===== THE RECORDS
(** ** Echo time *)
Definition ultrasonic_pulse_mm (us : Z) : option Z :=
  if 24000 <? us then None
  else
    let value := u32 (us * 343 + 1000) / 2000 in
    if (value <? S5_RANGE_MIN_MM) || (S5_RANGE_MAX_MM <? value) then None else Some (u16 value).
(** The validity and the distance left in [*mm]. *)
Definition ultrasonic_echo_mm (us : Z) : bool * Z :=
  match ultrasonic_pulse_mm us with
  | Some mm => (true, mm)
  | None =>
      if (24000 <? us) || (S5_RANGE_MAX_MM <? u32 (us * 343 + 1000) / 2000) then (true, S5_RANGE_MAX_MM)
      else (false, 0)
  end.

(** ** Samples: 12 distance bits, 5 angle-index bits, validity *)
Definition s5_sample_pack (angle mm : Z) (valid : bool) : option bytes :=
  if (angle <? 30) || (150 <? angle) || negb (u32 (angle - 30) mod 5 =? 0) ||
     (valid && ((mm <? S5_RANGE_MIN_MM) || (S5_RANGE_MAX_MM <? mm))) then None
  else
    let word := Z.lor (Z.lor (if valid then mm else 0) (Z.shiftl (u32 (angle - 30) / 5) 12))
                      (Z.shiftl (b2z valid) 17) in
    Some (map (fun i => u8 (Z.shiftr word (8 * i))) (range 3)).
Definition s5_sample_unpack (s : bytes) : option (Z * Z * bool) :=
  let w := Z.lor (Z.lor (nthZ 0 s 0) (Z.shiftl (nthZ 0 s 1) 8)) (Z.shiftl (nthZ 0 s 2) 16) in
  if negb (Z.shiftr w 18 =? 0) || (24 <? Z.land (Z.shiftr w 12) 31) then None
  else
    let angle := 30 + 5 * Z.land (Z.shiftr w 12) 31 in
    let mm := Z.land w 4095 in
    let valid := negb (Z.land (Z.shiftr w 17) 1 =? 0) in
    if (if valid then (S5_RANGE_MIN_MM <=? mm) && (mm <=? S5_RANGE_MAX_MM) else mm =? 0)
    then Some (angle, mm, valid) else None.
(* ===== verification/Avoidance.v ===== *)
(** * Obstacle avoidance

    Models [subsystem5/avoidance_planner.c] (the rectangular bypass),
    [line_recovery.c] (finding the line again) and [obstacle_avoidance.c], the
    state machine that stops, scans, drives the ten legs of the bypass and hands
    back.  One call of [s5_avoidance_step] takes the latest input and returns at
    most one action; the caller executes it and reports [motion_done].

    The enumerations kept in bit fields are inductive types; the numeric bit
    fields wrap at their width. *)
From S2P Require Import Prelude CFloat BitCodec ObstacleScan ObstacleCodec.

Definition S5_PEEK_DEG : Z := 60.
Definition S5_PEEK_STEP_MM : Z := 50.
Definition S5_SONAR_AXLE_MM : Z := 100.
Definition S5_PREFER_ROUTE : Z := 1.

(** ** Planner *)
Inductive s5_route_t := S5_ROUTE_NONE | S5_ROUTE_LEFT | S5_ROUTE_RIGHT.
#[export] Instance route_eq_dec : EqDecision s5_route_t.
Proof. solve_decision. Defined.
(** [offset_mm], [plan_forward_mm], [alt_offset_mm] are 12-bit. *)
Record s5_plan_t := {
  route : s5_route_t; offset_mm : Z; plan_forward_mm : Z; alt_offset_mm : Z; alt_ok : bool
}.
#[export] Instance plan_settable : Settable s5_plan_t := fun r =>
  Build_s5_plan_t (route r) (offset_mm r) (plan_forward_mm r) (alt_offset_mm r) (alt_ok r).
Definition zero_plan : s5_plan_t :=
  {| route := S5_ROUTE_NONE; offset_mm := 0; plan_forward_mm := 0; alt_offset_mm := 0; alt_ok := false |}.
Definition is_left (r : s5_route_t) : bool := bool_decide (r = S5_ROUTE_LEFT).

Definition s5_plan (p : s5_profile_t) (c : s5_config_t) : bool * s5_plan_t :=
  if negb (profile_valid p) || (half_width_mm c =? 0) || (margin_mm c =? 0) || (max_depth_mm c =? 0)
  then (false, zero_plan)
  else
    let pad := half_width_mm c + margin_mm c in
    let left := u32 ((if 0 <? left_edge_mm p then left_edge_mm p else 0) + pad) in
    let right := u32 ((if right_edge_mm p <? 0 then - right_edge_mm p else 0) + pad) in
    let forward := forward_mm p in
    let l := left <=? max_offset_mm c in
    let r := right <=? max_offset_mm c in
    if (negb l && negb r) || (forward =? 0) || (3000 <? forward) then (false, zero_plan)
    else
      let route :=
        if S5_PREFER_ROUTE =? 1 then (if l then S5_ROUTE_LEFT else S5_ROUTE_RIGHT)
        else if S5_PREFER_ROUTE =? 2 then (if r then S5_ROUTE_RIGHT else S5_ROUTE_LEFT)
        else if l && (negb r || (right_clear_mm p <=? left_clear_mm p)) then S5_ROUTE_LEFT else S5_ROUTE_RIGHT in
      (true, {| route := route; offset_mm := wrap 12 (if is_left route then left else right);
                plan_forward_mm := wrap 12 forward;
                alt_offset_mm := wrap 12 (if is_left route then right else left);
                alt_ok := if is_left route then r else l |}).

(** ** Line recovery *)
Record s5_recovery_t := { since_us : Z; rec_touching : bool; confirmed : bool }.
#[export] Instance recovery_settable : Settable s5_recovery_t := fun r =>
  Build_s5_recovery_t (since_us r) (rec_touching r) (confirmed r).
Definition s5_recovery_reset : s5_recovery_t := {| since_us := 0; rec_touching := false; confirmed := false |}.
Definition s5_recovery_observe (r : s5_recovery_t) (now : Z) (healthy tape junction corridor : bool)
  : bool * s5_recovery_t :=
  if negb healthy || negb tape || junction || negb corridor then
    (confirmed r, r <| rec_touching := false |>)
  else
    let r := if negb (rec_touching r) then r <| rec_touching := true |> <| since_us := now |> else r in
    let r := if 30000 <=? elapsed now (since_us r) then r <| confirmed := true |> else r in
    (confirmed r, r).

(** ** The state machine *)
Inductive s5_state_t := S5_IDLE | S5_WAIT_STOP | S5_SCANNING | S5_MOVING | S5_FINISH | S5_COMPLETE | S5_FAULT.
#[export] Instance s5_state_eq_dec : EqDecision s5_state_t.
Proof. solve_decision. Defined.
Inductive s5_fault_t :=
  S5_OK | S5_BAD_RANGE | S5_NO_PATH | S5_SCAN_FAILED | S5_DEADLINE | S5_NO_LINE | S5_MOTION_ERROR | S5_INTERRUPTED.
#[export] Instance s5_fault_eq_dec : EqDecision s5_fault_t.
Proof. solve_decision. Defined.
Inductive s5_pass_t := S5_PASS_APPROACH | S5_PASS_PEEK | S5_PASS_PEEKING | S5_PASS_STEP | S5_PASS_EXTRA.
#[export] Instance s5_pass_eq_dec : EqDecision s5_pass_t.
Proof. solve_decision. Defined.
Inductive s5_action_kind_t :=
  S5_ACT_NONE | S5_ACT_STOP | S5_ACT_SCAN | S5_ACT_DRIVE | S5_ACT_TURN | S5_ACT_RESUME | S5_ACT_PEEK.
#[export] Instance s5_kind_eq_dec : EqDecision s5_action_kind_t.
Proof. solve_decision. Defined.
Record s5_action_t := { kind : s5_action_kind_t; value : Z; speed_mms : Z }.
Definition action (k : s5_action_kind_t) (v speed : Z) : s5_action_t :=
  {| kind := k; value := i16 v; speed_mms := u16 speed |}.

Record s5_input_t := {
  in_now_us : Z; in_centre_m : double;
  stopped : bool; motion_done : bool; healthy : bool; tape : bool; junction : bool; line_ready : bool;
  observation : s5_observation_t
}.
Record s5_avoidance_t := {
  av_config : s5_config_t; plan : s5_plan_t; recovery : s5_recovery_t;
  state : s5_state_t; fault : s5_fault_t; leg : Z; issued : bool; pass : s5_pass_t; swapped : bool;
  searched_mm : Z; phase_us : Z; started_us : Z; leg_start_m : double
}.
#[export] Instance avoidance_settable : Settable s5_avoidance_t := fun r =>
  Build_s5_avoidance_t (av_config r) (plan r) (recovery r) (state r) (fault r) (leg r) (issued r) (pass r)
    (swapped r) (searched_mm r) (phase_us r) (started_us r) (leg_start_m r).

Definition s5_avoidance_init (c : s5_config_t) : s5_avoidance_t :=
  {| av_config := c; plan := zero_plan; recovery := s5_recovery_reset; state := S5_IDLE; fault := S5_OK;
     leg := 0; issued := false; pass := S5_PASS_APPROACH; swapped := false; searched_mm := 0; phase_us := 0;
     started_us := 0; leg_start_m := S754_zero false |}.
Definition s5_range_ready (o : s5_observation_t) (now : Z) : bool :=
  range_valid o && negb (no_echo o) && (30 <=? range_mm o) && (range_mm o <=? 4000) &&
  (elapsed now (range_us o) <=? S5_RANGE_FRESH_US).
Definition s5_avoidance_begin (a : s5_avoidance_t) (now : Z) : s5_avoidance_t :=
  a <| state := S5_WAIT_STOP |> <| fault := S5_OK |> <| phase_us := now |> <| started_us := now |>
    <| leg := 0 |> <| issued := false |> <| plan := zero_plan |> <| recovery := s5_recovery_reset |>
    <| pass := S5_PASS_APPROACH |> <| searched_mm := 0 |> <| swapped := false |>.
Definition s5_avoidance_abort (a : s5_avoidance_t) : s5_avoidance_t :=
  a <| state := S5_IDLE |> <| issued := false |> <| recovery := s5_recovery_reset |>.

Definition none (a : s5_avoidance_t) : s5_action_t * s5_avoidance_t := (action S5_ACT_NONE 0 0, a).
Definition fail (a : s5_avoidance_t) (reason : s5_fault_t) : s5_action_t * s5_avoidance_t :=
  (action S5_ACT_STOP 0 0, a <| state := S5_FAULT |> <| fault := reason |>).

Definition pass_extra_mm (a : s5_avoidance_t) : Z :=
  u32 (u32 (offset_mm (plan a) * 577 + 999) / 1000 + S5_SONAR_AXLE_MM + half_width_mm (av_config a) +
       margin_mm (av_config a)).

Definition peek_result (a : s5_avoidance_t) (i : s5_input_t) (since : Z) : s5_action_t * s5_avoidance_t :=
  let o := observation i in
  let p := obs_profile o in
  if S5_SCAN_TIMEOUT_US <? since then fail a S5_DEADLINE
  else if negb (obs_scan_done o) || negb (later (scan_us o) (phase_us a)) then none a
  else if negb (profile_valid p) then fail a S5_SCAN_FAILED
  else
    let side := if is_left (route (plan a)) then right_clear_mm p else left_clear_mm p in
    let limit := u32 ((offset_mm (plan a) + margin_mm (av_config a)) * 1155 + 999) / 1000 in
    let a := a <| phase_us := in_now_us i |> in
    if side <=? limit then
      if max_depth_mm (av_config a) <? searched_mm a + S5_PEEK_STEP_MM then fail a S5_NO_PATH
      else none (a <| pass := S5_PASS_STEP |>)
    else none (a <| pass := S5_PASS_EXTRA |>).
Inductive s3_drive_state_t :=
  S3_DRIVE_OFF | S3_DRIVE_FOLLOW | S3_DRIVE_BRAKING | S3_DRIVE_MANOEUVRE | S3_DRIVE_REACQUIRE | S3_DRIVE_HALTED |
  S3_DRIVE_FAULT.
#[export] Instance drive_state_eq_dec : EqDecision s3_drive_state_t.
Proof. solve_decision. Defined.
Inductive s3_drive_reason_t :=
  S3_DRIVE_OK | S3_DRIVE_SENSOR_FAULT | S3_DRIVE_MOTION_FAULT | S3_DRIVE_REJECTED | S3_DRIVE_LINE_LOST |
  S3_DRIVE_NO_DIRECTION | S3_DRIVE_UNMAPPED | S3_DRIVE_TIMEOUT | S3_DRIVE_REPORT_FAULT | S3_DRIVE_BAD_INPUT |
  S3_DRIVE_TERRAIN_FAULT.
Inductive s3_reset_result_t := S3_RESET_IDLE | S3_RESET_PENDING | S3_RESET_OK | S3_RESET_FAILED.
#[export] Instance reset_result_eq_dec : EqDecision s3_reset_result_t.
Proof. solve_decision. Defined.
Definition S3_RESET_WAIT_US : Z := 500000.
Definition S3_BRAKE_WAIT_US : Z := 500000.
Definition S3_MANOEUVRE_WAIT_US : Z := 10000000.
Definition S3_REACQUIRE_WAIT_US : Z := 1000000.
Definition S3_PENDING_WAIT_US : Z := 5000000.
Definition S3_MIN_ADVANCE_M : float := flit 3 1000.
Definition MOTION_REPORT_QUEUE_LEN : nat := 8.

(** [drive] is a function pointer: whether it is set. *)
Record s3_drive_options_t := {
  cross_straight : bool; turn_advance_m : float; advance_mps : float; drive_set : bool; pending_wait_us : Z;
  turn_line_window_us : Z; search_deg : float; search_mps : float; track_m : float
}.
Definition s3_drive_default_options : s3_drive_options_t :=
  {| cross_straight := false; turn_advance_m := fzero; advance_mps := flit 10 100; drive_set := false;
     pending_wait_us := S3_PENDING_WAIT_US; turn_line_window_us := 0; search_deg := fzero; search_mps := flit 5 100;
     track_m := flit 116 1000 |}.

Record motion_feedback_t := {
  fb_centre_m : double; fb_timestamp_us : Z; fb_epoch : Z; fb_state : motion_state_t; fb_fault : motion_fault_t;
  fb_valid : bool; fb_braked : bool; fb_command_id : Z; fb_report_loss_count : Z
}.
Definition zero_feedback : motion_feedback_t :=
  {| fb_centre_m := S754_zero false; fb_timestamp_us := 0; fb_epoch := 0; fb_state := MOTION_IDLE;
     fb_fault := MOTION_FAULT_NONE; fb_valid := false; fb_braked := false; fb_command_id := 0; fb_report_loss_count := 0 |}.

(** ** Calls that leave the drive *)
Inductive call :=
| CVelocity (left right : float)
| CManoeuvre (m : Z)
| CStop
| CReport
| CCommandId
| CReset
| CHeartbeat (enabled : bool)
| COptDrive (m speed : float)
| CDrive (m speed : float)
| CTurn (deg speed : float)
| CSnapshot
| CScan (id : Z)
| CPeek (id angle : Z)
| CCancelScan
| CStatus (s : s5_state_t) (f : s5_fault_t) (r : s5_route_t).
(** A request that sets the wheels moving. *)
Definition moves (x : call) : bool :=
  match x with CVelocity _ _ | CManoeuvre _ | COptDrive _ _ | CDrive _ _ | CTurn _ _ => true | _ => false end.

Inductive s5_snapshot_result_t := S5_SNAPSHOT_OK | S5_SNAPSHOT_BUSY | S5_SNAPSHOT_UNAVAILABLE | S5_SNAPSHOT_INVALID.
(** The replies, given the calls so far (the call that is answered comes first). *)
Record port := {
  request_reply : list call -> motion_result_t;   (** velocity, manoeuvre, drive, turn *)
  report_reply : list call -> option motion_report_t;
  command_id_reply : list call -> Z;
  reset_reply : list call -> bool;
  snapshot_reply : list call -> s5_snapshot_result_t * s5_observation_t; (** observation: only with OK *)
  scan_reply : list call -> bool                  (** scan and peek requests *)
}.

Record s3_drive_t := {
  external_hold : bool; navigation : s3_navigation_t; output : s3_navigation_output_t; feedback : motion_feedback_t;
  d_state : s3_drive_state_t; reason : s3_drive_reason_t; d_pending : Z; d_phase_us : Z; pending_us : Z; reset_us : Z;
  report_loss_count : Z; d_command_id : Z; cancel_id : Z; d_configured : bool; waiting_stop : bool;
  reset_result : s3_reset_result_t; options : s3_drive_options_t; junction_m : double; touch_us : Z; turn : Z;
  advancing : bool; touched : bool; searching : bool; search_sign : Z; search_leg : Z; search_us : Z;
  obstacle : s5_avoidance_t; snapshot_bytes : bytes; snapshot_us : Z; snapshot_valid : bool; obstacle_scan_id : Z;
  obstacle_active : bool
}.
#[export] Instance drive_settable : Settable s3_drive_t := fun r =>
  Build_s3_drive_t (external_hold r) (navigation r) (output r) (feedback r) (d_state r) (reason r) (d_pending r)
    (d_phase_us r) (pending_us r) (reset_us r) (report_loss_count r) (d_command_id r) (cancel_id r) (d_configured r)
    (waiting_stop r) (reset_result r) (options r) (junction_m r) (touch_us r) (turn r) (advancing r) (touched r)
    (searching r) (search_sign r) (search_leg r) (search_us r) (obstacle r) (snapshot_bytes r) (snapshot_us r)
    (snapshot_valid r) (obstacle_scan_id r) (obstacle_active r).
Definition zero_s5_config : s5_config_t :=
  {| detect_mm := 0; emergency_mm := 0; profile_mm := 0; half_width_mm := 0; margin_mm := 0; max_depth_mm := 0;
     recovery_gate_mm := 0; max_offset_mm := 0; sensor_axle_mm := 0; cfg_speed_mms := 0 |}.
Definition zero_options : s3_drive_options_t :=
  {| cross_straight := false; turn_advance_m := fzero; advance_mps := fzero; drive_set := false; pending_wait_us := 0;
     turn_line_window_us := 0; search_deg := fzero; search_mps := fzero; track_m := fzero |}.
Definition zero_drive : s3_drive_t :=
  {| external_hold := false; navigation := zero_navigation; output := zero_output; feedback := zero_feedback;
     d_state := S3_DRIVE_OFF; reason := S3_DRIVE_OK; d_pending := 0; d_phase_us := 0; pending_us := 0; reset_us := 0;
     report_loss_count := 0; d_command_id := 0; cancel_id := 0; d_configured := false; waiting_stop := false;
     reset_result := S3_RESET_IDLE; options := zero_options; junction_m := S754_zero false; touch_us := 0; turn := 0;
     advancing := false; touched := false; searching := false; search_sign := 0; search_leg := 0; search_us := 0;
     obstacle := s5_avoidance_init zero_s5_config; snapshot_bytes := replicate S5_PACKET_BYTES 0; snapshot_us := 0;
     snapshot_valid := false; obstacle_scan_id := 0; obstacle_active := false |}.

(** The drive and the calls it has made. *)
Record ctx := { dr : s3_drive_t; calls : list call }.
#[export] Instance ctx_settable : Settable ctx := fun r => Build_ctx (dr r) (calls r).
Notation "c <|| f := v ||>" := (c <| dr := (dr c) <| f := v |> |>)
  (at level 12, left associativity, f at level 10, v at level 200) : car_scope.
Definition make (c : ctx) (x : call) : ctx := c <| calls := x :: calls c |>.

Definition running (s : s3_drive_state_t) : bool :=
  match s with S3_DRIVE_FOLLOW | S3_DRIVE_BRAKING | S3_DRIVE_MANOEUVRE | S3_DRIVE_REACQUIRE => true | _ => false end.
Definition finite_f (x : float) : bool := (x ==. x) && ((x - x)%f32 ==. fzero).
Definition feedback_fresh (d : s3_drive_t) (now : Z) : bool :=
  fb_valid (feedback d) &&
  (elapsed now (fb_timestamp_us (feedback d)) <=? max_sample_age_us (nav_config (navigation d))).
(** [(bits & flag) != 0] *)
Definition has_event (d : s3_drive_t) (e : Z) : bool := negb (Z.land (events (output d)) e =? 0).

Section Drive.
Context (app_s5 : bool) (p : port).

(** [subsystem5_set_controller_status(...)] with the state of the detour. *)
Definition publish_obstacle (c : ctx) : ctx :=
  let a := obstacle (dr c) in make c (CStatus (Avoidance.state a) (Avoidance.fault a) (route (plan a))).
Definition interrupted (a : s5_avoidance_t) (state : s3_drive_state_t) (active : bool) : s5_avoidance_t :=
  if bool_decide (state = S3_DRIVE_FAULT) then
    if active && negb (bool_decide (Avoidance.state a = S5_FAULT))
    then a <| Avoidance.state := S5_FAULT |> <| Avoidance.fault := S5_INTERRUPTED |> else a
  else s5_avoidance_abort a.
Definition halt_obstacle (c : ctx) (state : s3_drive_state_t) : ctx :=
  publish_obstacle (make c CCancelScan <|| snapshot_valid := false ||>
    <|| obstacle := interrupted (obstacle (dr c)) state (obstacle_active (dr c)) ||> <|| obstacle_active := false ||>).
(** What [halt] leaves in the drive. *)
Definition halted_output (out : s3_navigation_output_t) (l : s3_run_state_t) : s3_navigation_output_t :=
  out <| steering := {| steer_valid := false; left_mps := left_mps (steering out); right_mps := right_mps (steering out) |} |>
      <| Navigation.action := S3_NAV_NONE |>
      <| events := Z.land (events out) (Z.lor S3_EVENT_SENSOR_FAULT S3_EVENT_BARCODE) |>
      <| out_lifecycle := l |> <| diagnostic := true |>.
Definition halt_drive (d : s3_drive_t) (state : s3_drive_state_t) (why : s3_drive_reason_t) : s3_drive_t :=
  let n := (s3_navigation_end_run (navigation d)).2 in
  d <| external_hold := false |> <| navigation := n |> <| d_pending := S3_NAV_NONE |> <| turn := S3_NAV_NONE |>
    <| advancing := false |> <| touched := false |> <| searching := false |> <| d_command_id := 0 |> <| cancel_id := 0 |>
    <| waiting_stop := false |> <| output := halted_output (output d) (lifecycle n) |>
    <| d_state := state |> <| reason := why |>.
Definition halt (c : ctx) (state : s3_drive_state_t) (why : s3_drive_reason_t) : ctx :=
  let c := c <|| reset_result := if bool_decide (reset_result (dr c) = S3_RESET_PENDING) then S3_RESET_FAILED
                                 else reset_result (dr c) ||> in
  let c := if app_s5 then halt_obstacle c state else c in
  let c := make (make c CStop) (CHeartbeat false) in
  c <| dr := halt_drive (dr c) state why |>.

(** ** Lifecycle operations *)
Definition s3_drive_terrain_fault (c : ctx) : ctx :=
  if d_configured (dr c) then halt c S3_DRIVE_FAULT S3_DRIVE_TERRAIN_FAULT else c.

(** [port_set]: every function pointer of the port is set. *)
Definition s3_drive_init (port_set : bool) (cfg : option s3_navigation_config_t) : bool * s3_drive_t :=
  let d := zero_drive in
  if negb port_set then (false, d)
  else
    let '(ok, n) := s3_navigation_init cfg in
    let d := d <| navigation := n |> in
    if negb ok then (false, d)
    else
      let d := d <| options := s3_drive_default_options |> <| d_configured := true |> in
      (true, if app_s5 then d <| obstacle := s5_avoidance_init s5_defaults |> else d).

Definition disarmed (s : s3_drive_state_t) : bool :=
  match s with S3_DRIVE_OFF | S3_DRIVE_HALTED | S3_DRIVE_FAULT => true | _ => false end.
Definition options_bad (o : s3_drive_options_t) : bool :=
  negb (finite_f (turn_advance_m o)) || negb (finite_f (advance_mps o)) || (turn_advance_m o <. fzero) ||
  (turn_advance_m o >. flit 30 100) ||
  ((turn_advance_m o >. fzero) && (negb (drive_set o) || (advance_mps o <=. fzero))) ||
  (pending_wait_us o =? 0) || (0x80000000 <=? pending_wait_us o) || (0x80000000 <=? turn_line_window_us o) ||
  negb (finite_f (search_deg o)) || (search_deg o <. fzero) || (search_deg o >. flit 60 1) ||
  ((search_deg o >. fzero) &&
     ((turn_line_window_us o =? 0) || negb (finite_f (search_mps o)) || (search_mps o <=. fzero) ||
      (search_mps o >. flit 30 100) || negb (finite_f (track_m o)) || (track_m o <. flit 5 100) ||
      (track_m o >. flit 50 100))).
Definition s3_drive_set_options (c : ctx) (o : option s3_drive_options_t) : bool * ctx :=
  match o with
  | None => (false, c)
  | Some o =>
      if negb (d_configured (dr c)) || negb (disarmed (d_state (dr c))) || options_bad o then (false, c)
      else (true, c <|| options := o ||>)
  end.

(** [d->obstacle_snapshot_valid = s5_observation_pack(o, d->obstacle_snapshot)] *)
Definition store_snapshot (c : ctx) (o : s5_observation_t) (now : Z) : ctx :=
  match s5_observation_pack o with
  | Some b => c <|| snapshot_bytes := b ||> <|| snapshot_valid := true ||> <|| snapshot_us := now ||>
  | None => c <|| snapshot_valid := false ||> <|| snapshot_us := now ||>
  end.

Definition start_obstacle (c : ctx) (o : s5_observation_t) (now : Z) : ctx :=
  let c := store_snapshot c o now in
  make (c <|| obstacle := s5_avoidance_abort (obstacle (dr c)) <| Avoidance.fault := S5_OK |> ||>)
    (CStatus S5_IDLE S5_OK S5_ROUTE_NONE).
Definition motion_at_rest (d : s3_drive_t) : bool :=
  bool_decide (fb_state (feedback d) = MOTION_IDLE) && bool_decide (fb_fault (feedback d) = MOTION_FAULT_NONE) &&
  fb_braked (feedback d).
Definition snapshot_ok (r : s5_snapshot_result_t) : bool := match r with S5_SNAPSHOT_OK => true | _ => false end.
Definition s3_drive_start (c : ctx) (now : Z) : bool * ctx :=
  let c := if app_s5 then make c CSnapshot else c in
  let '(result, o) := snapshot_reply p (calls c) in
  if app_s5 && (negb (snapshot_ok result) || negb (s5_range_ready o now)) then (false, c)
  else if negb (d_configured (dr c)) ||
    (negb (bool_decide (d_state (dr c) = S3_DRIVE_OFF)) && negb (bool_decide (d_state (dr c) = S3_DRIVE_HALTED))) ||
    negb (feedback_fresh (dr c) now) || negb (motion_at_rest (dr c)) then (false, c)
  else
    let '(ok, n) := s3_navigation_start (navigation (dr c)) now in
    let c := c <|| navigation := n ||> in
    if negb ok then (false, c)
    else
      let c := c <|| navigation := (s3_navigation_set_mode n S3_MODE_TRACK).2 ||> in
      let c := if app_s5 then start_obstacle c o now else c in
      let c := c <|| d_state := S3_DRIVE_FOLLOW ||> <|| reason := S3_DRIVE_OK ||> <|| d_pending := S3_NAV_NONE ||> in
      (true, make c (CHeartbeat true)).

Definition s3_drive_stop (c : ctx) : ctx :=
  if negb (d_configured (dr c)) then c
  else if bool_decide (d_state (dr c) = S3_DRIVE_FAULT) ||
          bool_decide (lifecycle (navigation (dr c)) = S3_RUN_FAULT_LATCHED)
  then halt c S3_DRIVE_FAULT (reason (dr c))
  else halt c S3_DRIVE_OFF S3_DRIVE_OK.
==========
PROBLEM TO WORK ON
Set down, exactly as they stand above, the lines starting with the line with "let left := u32" and going on through the line with "#[export] Instance recovery_settable", and no others.

SOLVED PROBLEM
    let left := u32 ((if 0 <? left_edge_mm p then left_edge_mm p else 0) + pad) in
    let right := u32 ((if right_edge_mm p <? 0 then - right_edge_mm p else 0) + pad) in
    let forward := forward_mm p in
    let l := left <=? max_offset_mm c in
    let r := right <=? max_offset_mm c in
    if (negb l && negb r) || (forward =? 0) || (3000 <? forward) then (false, zero_plan)
    else
      let route :=
        if S5_PREFER_ROUTE =? 1 then (if l then S5_ROUTE_LEFT else S5_ROUTE_RIGHT)
        else if S5_PREFER_ROUTE =? 2 then (if r then S5_ROUTE_RIGHT else S5_ROUTE_LEFT)
        else if l && (negb r || (right_clear_mm p <=? left_clear_mm p)) then S5_ROUTE_LEFT else S5_ROUTE_RIGHT in
      (true, {| route := route; offset_mm := wrap 12 (if is_left route then left else right);
                plan_forward_mm := wrap 12 forward;
                alt_offset_mm := wrap 12 (if is_left route then right else left);
                alt_ok := if is_left route then r else l |}).

(** ** Line recovery *)
Record s5_recovery_t := { since_us : Z; rec_touching : bool; confirmed : bool }.
#[export] Instance recovery_settable : Settable s5_recovery_t := fun r =>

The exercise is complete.